==== Data for analysis

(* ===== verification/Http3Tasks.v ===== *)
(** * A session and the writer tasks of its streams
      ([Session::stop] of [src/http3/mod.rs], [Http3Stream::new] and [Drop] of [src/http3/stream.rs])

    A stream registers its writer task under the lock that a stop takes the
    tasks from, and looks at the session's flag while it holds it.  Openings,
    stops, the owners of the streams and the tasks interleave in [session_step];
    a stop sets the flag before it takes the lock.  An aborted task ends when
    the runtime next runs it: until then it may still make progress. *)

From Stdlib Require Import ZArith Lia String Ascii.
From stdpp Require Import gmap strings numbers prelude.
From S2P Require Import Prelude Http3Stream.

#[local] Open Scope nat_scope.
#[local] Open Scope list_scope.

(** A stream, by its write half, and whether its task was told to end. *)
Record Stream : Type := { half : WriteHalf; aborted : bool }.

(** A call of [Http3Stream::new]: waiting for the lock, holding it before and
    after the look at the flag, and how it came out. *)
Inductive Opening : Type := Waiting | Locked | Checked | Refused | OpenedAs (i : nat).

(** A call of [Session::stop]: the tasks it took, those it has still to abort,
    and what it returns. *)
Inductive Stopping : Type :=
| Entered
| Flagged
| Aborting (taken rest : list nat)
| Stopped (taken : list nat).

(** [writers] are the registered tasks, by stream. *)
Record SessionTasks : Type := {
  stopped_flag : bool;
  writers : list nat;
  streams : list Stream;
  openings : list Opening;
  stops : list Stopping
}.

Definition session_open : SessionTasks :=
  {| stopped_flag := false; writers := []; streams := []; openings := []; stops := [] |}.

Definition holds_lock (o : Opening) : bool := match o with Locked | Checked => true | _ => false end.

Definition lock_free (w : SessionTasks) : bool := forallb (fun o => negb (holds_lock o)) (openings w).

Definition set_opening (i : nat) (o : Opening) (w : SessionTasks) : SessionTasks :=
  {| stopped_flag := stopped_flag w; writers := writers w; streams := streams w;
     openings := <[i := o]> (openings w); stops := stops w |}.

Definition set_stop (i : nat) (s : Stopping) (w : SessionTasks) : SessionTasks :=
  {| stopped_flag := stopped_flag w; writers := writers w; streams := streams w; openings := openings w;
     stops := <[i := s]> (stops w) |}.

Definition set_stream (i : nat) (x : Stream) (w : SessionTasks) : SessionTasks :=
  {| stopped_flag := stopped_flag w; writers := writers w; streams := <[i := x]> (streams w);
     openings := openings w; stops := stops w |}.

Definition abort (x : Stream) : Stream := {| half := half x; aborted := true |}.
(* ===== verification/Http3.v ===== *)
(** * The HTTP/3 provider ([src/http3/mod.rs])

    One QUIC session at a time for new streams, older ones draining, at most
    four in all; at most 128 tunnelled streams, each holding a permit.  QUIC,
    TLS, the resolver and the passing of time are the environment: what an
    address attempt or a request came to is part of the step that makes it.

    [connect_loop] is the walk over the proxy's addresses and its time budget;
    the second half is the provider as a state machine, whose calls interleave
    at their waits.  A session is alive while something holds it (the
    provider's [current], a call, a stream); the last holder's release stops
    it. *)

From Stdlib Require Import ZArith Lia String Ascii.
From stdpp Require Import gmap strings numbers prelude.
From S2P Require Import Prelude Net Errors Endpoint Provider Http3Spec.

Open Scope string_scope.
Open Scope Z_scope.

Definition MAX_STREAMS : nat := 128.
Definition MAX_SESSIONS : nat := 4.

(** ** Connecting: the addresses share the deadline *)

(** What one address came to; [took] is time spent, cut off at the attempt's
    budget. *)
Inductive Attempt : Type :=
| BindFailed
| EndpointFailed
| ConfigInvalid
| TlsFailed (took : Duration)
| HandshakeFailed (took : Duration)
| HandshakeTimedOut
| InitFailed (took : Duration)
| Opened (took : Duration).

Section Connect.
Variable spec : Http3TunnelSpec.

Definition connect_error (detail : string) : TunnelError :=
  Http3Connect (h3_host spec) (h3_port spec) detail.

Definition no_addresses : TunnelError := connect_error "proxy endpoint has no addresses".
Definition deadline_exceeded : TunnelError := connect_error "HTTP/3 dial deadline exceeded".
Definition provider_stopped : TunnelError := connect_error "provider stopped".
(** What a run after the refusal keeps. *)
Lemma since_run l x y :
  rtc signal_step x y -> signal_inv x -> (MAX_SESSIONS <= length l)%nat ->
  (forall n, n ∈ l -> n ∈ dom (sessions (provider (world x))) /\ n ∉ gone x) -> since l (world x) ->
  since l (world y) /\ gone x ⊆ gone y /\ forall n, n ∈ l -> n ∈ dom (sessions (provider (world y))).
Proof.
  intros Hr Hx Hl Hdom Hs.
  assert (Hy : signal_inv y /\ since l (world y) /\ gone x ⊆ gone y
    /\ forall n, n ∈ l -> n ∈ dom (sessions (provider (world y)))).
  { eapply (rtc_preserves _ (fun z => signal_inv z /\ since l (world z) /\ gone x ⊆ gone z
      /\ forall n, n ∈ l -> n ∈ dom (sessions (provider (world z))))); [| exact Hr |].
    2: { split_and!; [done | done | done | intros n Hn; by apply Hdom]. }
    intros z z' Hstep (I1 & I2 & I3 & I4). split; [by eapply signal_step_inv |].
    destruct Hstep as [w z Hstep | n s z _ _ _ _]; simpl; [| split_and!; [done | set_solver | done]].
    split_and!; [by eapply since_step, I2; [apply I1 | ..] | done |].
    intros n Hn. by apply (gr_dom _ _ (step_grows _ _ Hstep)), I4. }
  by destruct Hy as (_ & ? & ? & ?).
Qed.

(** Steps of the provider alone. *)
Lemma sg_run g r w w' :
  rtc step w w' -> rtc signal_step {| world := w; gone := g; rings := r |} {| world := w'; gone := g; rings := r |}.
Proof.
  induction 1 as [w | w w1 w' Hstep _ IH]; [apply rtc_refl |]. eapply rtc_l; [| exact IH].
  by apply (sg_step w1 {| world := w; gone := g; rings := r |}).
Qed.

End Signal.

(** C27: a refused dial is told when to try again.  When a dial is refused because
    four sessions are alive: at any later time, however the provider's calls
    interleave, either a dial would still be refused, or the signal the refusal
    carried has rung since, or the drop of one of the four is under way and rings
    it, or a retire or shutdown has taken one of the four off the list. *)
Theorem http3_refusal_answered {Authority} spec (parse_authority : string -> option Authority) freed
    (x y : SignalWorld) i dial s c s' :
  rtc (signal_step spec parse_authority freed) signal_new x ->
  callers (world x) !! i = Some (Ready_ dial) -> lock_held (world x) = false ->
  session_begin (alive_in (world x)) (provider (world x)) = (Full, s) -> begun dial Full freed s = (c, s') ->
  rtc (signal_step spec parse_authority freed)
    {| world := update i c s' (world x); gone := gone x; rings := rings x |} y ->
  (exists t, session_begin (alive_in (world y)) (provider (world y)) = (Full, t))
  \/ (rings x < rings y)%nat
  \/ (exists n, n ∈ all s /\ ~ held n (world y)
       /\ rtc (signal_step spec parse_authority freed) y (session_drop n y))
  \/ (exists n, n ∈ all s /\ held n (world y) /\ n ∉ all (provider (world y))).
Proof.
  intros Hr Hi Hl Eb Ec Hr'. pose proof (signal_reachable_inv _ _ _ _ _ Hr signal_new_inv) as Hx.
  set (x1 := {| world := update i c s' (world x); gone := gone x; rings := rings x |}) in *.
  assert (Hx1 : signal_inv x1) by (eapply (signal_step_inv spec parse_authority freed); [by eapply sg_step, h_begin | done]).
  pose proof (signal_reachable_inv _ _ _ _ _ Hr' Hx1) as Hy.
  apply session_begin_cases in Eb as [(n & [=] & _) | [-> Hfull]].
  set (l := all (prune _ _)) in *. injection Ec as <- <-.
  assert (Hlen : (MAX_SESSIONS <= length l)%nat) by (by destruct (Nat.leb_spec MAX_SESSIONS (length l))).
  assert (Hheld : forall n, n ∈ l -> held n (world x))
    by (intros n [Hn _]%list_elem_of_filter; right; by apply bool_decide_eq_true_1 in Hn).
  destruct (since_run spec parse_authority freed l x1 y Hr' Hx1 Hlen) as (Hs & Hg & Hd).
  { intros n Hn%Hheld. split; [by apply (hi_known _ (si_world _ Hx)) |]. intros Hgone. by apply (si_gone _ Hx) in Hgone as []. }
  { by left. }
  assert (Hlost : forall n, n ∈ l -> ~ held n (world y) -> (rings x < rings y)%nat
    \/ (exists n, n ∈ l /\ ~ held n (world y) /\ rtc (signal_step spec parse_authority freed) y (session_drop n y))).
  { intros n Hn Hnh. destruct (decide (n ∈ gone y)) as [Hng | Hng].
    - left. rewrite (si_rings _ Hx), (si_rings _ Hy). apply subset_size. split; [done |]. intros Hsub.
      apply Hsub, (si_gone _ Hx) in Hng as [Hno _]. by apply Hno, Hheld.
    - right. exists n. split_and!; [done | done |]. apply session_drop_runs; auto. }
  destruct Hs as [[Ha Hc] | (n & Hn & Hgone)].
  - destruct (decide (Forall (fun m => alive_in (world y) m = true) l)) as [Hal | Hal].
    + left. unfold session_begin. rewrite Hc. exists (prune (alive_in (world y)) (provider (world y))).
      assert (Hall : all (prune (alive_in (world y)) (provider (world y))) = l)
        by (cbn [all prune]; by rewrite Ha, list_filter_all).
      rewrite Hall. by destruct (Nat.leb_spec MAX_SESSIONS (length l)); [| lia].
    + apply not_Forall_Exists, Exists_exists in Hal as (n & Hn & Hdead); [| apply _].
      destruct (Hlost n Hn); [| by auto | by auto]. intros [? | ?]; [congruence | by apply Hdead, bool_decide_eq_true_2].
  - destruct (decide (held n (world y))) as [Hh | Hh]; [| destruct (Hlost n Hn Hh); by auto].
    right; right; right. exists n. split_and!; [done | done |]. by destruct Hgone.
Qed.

========

Task: From the records above, print exactly the lines that run from the line with "apply Hsub, (si_gone" to the line with "rewrite Hall. by", inclusive.

Output of the task:
      apply Hsub, (si_gone _ Hx) in Hng as [Hno _]. by apply Hno, Hheld.
    - right. exists n. split_and!; [done | done |]. apply session_drop_runs; auto. }
  destruct Hs as [[Ha Hc] | (n & Hn & Hgone)].
  - destruct (decide (Forall (fun m => alive_in (world y) m = true) l)) as [Hal | Hal].
    + left. unfold session_begin. rewrite Hc. exists (prune (alive_in (world y)) (provider (world y))).
      assert (Hall : all (prune (alive_in (world y)) (provider (world y))) = l)
        by (cbn [all prune]; by rewrite Ha, list_filter_all).
      rewrite Hall. by destruct (Nat.leb_spec MAX_SESSIONS (length l)); [| lia].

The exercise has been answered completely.